§ **INPUT DATA**
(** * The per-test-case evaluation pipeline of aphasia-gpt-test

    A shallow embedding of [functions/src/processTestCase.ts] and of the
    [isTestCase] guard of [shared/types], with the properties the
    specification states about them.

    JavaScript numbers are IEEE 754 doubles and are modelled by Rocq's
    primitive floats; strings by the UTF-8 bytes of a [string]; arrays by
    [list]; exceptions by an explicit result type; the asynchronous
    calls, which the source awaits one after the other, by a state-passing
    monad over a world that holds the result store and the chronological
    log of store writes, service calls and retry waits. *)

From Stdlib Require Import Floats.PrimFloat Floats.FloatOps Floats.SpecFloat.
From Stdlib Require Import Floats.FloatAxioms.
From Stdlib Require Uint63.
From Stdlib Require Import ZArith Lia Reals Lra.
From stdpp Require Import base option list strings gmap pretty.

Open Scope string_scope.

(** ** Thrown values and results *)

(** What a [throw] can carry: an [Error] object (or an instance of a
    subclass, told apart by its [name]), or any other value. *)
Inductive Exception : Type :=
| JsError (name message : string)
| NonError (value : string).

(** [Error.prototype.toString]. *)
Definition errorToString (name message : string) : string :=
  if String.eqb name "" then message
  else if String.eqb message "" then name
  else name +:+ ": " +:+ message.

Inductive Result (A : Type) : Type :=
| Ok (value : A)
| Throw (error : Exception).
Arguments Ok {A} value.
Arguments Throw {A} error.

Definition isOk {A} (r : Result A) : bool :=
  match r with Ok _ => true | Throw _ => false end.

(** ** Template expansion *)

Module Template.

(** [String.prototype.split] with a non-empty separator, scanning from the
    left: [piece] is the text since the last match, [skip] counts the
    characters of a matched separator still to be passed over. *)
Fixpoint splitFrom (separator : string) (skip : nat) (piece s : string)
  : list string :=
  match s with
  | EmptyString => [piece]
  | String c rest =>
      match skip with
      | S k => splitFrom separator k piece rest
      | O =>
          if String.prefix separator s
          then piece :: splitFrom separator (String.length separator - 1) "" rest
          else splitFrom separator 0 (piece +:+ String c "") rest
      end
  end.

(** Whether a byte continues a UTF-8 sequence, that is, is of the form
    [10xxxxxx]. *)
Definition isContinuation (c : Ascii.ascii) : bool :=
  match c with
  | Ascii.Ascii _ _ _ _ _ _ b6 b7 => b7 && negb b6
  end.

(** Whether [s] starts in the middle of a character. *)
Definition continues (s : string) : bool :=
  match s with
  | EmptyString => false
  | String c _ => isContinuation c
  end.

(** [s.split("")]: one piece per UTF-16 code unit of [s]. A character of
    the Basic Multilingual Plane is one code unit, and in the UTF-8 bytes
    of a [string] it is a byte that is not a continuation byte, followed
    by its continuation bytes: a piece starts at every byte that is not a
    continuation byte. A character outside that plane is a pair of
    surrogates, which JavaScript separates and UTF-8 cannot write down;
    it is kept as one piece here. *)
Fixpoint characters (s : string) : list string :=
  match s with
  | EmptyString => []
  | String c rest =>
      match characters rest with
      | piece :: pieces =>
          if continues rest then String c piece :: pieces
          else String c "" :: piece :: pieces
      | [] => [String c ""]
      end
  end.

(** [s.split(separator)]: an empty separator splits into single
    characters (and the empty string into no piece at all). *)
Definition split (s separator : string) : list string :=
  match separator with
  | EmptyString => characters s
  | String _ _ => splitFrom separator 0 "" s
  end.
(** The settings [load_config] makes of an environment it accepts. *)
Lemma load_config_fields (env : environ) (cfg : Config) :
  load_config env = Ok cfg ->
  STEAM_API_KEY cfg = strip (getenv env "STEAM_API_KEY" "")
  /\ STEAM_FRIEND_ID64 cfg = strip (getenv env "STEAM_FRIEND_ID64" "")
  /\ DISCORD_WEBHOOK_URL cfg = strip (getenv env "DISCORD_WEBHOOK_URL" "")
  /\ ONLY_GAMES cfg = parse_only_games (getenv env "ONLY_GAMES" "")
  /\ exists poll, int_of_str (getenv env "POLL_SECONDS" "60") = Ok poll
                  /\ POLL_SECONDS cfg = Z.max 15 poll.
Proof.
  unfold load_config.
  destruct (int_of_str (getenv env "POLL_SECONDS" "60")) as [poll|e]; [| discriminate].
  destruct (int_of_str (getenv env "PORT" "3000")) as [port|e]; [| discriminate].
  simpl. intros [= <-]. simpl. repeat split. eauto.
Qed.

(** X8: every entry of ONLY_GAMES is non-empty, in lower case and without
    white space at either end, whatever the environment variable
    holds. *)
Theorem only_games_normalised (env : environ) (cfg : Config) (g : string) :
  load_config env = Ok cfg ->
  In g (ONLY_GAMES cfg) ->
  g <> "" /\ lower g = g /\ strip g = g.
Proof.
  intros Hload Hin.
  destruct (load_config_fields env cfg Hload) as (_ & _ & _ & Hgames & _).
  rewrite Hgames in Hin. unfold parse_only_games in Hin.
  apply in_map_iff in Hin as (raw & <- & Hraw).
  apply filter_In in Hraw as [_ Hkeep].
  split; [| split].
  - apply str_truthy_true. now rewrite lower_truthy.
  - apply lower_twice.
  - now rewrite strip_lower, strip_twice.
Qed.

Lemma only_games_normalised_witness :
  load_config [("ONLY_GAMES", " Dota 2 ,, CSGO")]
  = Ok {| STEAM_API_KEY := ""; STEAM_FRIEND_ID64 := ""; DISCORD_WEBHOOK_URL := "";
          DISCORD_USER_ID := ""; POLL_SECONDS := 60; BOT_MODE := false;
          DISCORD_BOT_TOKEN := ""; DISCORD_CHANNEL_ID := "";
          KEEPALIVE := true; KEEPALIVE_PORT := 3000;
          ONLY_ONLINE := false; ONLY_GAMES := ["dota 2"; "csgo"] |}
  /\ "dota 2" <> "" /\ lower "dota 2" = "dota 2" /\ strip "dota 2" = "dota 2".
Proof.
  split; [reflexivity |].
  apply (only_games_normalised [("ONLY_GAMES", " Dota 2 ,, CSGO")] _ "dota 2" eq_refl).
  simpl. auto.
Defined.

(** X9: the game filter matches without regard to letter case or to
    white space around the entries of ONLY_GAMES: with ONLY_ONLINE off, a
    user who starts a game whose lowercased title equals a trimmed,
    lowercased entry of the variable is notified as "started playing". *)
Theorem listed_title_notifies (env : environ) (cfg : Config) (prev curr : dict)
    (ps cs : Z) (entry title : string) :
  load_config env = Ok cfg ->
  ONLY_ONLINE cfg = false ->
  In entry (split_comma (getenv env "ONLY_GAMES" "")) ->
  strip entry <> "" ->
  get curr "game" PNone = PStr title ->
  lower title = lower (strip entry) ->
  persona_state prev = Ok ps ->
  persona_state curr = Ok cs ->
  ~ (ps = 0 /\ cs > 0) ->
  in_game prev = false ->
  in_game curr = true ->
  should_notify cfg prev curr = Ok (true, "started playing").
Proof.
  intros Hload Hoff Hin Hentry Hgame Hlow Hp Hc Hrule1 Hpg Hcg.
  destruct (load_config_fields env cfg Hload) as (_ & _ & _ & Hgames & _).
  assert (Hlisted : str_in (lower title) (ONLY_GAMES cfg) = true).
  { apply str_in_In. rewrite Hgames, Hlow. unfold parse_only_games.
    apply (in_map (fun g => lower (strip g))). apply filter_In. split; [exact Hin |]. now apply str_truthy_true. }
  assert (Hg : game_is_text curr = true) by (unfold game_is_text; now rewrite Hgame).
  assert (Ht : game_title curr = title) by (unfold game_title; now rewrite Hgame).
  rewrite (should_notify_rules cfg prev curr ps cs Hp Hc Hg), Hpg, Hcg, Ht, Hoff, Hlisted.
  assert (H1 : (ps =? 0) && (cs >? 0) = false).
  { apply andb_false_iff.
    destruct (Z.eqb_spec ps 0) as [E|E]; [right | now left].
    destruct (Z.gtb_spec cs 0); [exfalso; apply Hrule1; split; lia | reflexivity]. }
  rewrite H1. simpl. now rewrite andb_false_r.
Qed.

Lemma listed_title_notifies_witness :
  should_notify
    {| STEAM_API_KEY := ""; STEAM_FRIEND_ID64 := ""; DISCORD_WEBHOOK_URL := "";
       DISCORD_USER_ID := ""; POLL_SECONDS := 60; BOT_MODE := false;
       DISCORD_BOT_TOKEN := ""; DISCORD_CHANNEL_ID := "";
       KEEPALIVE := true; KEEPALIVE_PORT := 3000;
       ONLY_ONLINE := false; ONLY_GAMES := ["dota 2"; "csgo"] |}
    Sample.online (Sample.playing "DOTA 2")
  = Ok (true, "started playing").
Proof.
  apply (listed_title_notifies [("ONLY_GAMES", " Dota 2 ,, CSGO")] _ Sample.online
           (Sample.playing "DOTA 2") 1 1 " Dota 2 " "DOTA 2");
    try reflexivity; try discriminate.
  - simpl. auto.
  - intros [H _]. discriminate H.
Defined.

§ **EXERCISE AIM**
In the entries above, find each line with the word "KEEPALIVE" and copy it.

§ **RESPONSE FOR THIS EXERCISE**
          KEEPALIVE := true; KEEPALIVE_PORT := 3000;
       KEEPALIVE := true; KEEPALIVE_PORT := 3000;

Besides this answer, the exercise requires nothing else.